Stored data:

(** X9: adjust_brightness stores the level before it looks it up: a level
    outside 0..4 raises the missing key of the brightness table and sends
    nothing, but stays stored as the brightness.  A colour-table call made
    after that on the same orchestrator sends the persist frame and its 8
    bulk writes without any brightness write. *)
Theorem invalid_level_is_stored `{Colors} (depth : nat) (dev : DeviceHandler)
    (b : Z) (c : call) (v : list Z) (w : world) :
  ~ (0 <= b <= 4) ->
  color_vector_of c = Some (ok v) ->
  let w1 := World (Some b) (transfers w) (stdout w) in
  adjust_brightness depth dev (Some b) w = (raise (KeyError (IntKey b)), w1) /\
  do_call depth dev c w1 =
    (ok tt, World (Some b) (transfers w ++ color_upload dev v) (stdout w)) /\
  ~ brightness_before_bulk (color_upload dev v).
Proof.
  intros Hb Hc w1. split; [|split].
  - rewrite (adjust_brightness_level dev depth b w) by lia.
    rewrite brightness_getitem_err by lia. reflexivity.
  - rewrite (do_call_color dev depth c (ok v) Hc).
    rewrite (color_table_setup_set dev (ok v) depth w1 b)
      by (apply truthy_int_some; lia).
    unfold w1, color_upload, ok. cbn [brightness transfers stdout].
    rewrite <- app_assoc. reflexivity.
  - intros Hs.
    destruct (Hs [ctrl_of dev persist_frame] (_device dev) v
                (repeat (write (_device dev) v) 7) eq_refl)
      as (x & [Hx|[]] & (rt & r & vl & i & code & E)).
    subst x. unfold ctrl_of, persist_frame in E. inversion E.
Qed.

Lemma invalid_level_is_stored_witness :
  @do_call example_colors 0 (handler_of example_device) (CallMono "red")
     (World (Some 7) [] []) =
    (ok tt,
     World (Some 7) (color_upload (handler_of example_device) [0xFF; 0x00; 0x00]) []).
Proof.
  exact (proj1 (proj2 (@invalid_level_is_stored example_colors 0
                         (handler_of example_device) 7 (CallMono "red")
                         [0xFF; 0x00; 0x00] fresh ltac:(lia) eq_refl))).
Defined.

(** ** Calls only add to the sequence *)

Lemma appends_silent {A} (P : usb_call -> Prop) (c : M A) : silent c -> appends P c.
Proof.
  intros Hc w. exists []. destruct (Hc w) as [E _].
  rewrite E, app_nil_r. auto.
Qed.

Lemma appends_bind {A B} (P : usb_call -> Prop) (c : M A) (f : A -> M B) :
  appends P c -> (forall a, appends P (f a)) -> appends P (x <- c ;; f x).
Proof.
  intros Hc Hf w. unfold bind. destruct (Hc w) as (l1 & E1 & F1).
  destruct (c w) as [[e|a] w1]; cbn [snd] in *.
  - exists l1. auto.
  - destruct (Hf a w1) as (l2 & E2 & F2).
    exists (l1 ++ l2)%list. rewrite E2, E1, app_assoc.
    split; [reflexivity|]. apply Forall_app. auto.
Qed.

Lemma appends_usb (P : usb_call -> Prop) (c : usb_call) : P c -> appends P (usb c).
Proof.
  intros Hc w. exists [c]. cbn. auto.
Qed.

Lemma appends_set_brightness (P : usb_call -> Prop) (b : option Z) :
  appends P (set_brightness b).
Proof.
  intros w. exists []. cbn. rewrite app_nil_r. auto.
Qed.

Lemma appends_get_brightness (P : usb_call -> Prop) : appends P get_brightness.
Proof.
  intros w. exists []. cbn. rewrite app_nil_r. auto.
Qed.

Lemma frame_bytes_length (f : frame) : List.length (frame_bytes f) = 8%nat.
Proof.
  destruct f as [[[[[[[b0 b1] b2] b3] b4] b5] b6] b7]. reflexivity.
Qed.

Section Appends.

Context `{Colors}.

Variable h : DeviceHandler.

Lemma appends_ctrl_write (payload : list Z) :
  List.length payload = 8%nat -> appends (handler_call h) (ctrl_write h payload).
Proof.
  intros Hl. apply appends_usb. left. exists payload. auto.
Qed.

Lemma appends_bulk_write (times : Z) (v : list Z) :
  appends (handler_call h) (bulk_write h times v).
Proof.
  intros w. unfold bulk_write. rewrite bulk_write_loop_run. cbn [snd transfers].
  eexists. split; [reflexivity|].
  apply Forall_forall. intros x Hx. apply repeat_spec in Hx. subst x.
  right. now exists v.
Qed.

Lemma appends_keyboard_style (style : string) (b speed : Z) :
  appends (handler_call h) (keyboard_style h style b speed).
Proof.
  apply appends_bind; [apply appends_silent, silent_lift|].
  intros code. apply appends_ctrl_write, frame_bytes_length.
Qed.

Lemma appends_adjust_brightness (depth : nat) (b : option Z) :
  appends (handler_call h) (adjust_brightness depth h b).
Proof.
  revert b. induction depth as [|d IH]; intros b; cbn [adjust_brightness];
    (destruct (truthy_int b) as [z|];
     [ apply appends_bind; [apply appends_set_brightness|]; intros _;
       apply appends_bind; [apply appends_get_brightness|]; intros sb;
       apply appends_bind; [apply appends_silent, silent_lift|]; intros code;
       now apply appends_ctrl_write
     | ]).
  - apply appends_silent, silent_throw.
  - apply IH.
Qed.

Lemma appends_color_table_setup (vec : result (list Z)) (depth : nat) :
  appends (handler_call h) (color_table_setup vec depth h).
Proof.
  induction depth as [|d IH]; cbn [color_table_setup];
    (apply appends_bind; [apply appends_get_brightness|]; intros b;
     destruct (truthy_int b) as [z|];
     [ apply appends_bind; [now apply appends_ctrl_write|]; intros _;
       apply appends_bind; [apply appends_silent, silent_lift|]; intros v;
       apply appends_bulk_write
     | ]).
  - apply appends_silent, silent_throw.
  - apply appends_bind; [apply appends_adjust_brightness|]. intros _. exact IH.
Qed.

Lemma appends_main_operation (depth : nat) (parsed : args) :
  appends (handler_call h)
    (if disable parsed then
       disable_keyboard h
     else
       match truthy_str (style parsed) with
       | Some style =>
           let speed := match truthy_int (speed parsed) with
                        | Some s => s
                        | None => 5
                        end in
           match truthy_int (brightness_arg parsed) with
           | Some b => keyboard_style h style b speed
           | None => keyboard_style h style default_brightness speed
           end
       | None =>
           (match truthy_int (brightness_arg parsed) with
            | Some b => adjust_brightness depth h (Some b)
            | None => ret tt
            end) ;;
           match truthy_str (color parsed), h_alt parsed, v_alt parsed with
           | Some c, _, _ => mono_color_setup depth h c
           | None, Some (a, b), _ => h_alt_color_setup depth h a b
           | None, None, Some (a, b) => v_alt_color_setup depth h a b
           | None, None, None => print "Invalid or absent command"
           end
       end).
Proof.
  destruct (disable parsed); [now apply appends_ctrl_write|].
  destruct (truthy_str (style parsed)) as [st|].
  - cbv zeta. destruct (truthy_int (brightness_arg parsed));
      apply appends_keyboard_style.
  - apply appends_bind.
    + destruct (truthy_int (brightness_arg parsed)).
      * apply appends_adjust_brightness.
      * apply appends_silent, silent_ret.
    + intros _.
      destruct (truthy_str (color parsed)) as [c|];
        [rewrite mono_color_setup_eq; apply appends_color_table_setup|].
      destruct (h_alt parsed) as [[a b]|];
        [rewrite h_alt_color_setup_eq; apply appends_color_table_setup|].
      destruct (v_alt parsed) as [[a b]|];
        [rewrite v_alt_color_setup_eq; apply appends_color_table_setup|].
      apply appends_silent, silent_print.
Qed.

End Appends.


(** * Further properties of main *)

(* Once a device is selected, main reads its configuration and goes on
   through its handler. *)
Lemma main_after_selection `{Colors} (depth : nat) (parsed : args)
    (devices : list usb_device) (d : usb_device) :
  list_devices parsed = false ->
  select_device parsed devices fresh = (ok d, fresh) ->
  exists l,
    transfers (snd (main depth parsed devices fresh))
      = get_active_configuration d :: l /\
    Forall (handler_call (handler_of d)) l.
Proof.
  intros Hl Es. unfold main. rewrite Hl.
  rewrite (bind_ok _ _ _ _ _ Es).
  rewrite (bind_ok _ _ _ _ _ (new_DeviceHandler_run d fresh)).
  destruct (appends_main_operation (handler_of d) depth parsed
              (World (brightness fresh)
                 (transfers fresh ++ [get_active_configuration d])
                 (stdout fresh)))
    as (l & El & Fl).
  exists l. split; [exact El|exact Fl].
Qed.


(** X11: the device index counts from 1: an index i with
    1 <= i <= number of devices selects the i-th device found, prints
    nothing, and that device is the one whose configuration main reads. *)
Theorem device_index_is_one_based `{Colors} (depth : nat) (parsed : args)
    (devices : list usb_device) (i : Z) :
  list_devices parsed = false ->
  device parsed = Some i ->
  1 <= i <= len devices ->
  exists d l,
    nth_error devices (Z.to_nat i - 1) = Some d /\
    select_device parsed devices fresh = (ok d, fresh) /\
    transfers (snd (main depth parsed devices fresh))
      = get_active_configuration d :: l.
Proof.
  intros Hl Hd Hi.
  assert (Es : exists d, nth_error devices (Z.to_nat i - 1) = Some d /\
                         select_device parsed devices fresh = (ok d, fresh)).
  { unfold select_device. rewrite Hd, (truthy_int_some i) by lia.
    assert (E : ((i <? 1)%Z || (i - 1 >=? len devices)%Z)%bool = false).
    { apply orb_false_iff. split; lia. }
    rewrite E. unfold lift, getitem_list.
    replace (Z.to_nat (i - 1)) with (Z.to_nat i - 1)%nat by lia.
    destruct (nth_error devices (Z.to_nat i - 1)) as [d|] eqn:En.
    - exists d. auto.
    - apply nth_error_None in En. unfold len in Hi. lia. }
  destruct Es as (d & En & Es).
  destruct (main_after_selection depth parsed devices d Hl Es) as (l & El & _).
  exists d, l. auto.
Qed.

Lemma device_index_is_one_based_witness :
  exists d l,
    nth_error [UsbDevice 0x048d 0x600b; example_device] (Z.to_nat 2 - 1) = Some d /\
    select_device (Args false None None None None true (Some 2) None None)
      [UsbDevice 0x048d 0x600b; example_device] fresh = (ok d, fresh) /\
    transfers (snd (@main example_colors 0
                      (Args false None None None None true (Some 2) None None)
                      [UsbDevice 0x048d 0x600b; example_device] fresh))
      = get_active_configuration d :: l.
Proof.
  apply (@device_index_is_one_based example_colors 0
           (Args false None None None None true (Some 2) None None)
           [UsbDevice 0x048d 0x600b; example_device] 2);
    [reflexivity|reflexivity|cbn; lia].
Defined.




(* With one device found and no index, that device is selected. *)
Lemma select_single_device (parsed : args) (d : usb_device) (w : world) :
  truthy_int (device parsed) = None ->
  select_device parsed [d] w = (ok d, w).
Proof.
  intros Hd. unfold select_device. rewrite Hd. reflexivity.
Qed.

(** X13: a style wins over everything but --disable: with one device found,
    main sends exactly one control transfer, the frame of the style at the
    given brightness (3 when absent or 0) and speed (5 when absent or 0);
    it sends no brightness frame and no colour table and leaves the
    brightness unset.  When the style does not resolve, the configuration
    of the device was read, nothing is sent and the exception leaves
    main. *)
Theorem main_style_sends_one_frame `{Colors} (depth : nat) (parsed : args)
    (d : usb_device) (st : string) :
  list_devices parsed = false ->
  disable parsed = false ->
  truthy_int (device parsed) = None ->
  truthy_str (style parsed) = Some st ->
  main depth parsed [d] fresh =
    match get_light_style_code st (style_brightness parsed) (style_speed parsed) with
    | inl e => (raise e, World None [get_active_configuration d] [])
    | inr f =>
        (ok tt,
         World None
           [get_active_configuration d;
            ctrl_transfer d 0x21 0x09 0x300 1 (frame_bytes f)]
           [])
    end.
Proof.
  intros Hl Hdis Hd Hst. unfold main. rewrite Hl.
  rewrite (bind_ok _ _ _ _ _ (select_single_device parsed d fresh Hd)).
  rewrite (bind_ok _ _ _ _ _ (new_DeviceHandler_run d fresh)).
  rewrite Hdis, Hst. cbv zeta. unfold style_brightness, style_speed.
  destruct (truthy_int (brightness_arg parsed));
    unfold keyboard_style, bind, lift, ctrl_write, usb;
    destruct (get_light_style_code st _ _); reflexivity.
Qed.

Lemma main_style_sends_one_frame_witness :
  @main example_colors 0
     (Args false (Some "red") None None (Some "rippler") false None (Some 0) None)
     [example_device] fresh =
    (ok tt,
     World None
       [get_active_configuration example_device;
        ctrl_transfer example_device 0x21 0x09 0x300 1
          [0x08; 0x02; 0x06; 0x05; 0x24; 0x01; 0x00; 0x00]]
       []).
Proof.
  exact (@main_style_sends_one_frame example_colors 0
           (Args false (Some "red") None None (Some "rippler") false None (Some 0) None)
           example_device "rippler" eq_refl eq_refl eq_refl eq_refl).
Defined.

Task objective: Reproduce exactly the entries above, limited to the lines from the one with "- intros Hs." through the one with "Lemma appends_set_brightness (P", both included.

Written response:
  - intros Hs.
    destruct (Hs [ctrl_of dev persist_frame] (_device dev) v
                (repeat (write (_device dev) v) 7) eq_refl)
      as (x & [Hx|[]] & (rt & r & vl & i & code & E)).
    subst x. unfold ctrl_of, persist_frame in E. inversion E.
Qed.

Lemma invalid_level_is_stored_witness :
  @do_call example_colors 0 (handler_of example_device) (CallMono "red")
     (World (Some 7) [] []) =
    (ok tt,
     World (Some 7) (color_upload (handler_of example_device) [0xFF; 0x00; 0x00]) []).
Proof.
  exact (proj1 (proj2 (@invalid_level_is_stored example_colors 0
                         (handler_of example_device) 7 (CallMono "red")
                         [0xFF; 0x00; 0x00] fresh ltac:(lia) eq_refl))).
Defined.

(** ** Calls only add to the sequence *)

Lemma appends_silent {A} (P : usb_call -> Prop) (c : M A) : silent c -> appends P c.
Proof.
  intros Hc w. exists []. destruct (Hc w) as [E _].
  rewrite E, app_nil_r. auto.
Qed.

Lemma appends_bind {A B} (P : usb_call -> Prop) (c : M A) (f : A -> M B) :
  appends P c -> (forall a, appends P (f a)) -> appends P (x <- c ;; f x).
Proof.
  intros Hc Hf w. unfold bind. destruct (Hc w) as (l1 & E1 & F1).
  destruct (c w) as [[e|a] w1]; cbn [snd] in *.
  - exists l1. auto.
  - destruct (Hf a w1) as (l2 & E2 & F2).
    exists (l1 ++ l2)%list. rewrite E2, E1, app_assoc.
    split; [reflexivity|]. apply Forall_app. auto.
Qed.

Lemma appends_usb (P : usb_call -> Prop) (c : usb_call) : P c -> appends P (usb c).
Proof.
  intros Hc w. exists [c]. cbn. auto.
Qed.

Lemma appends_set_brightness (P : usb_call -> Prop) (b : option Z) :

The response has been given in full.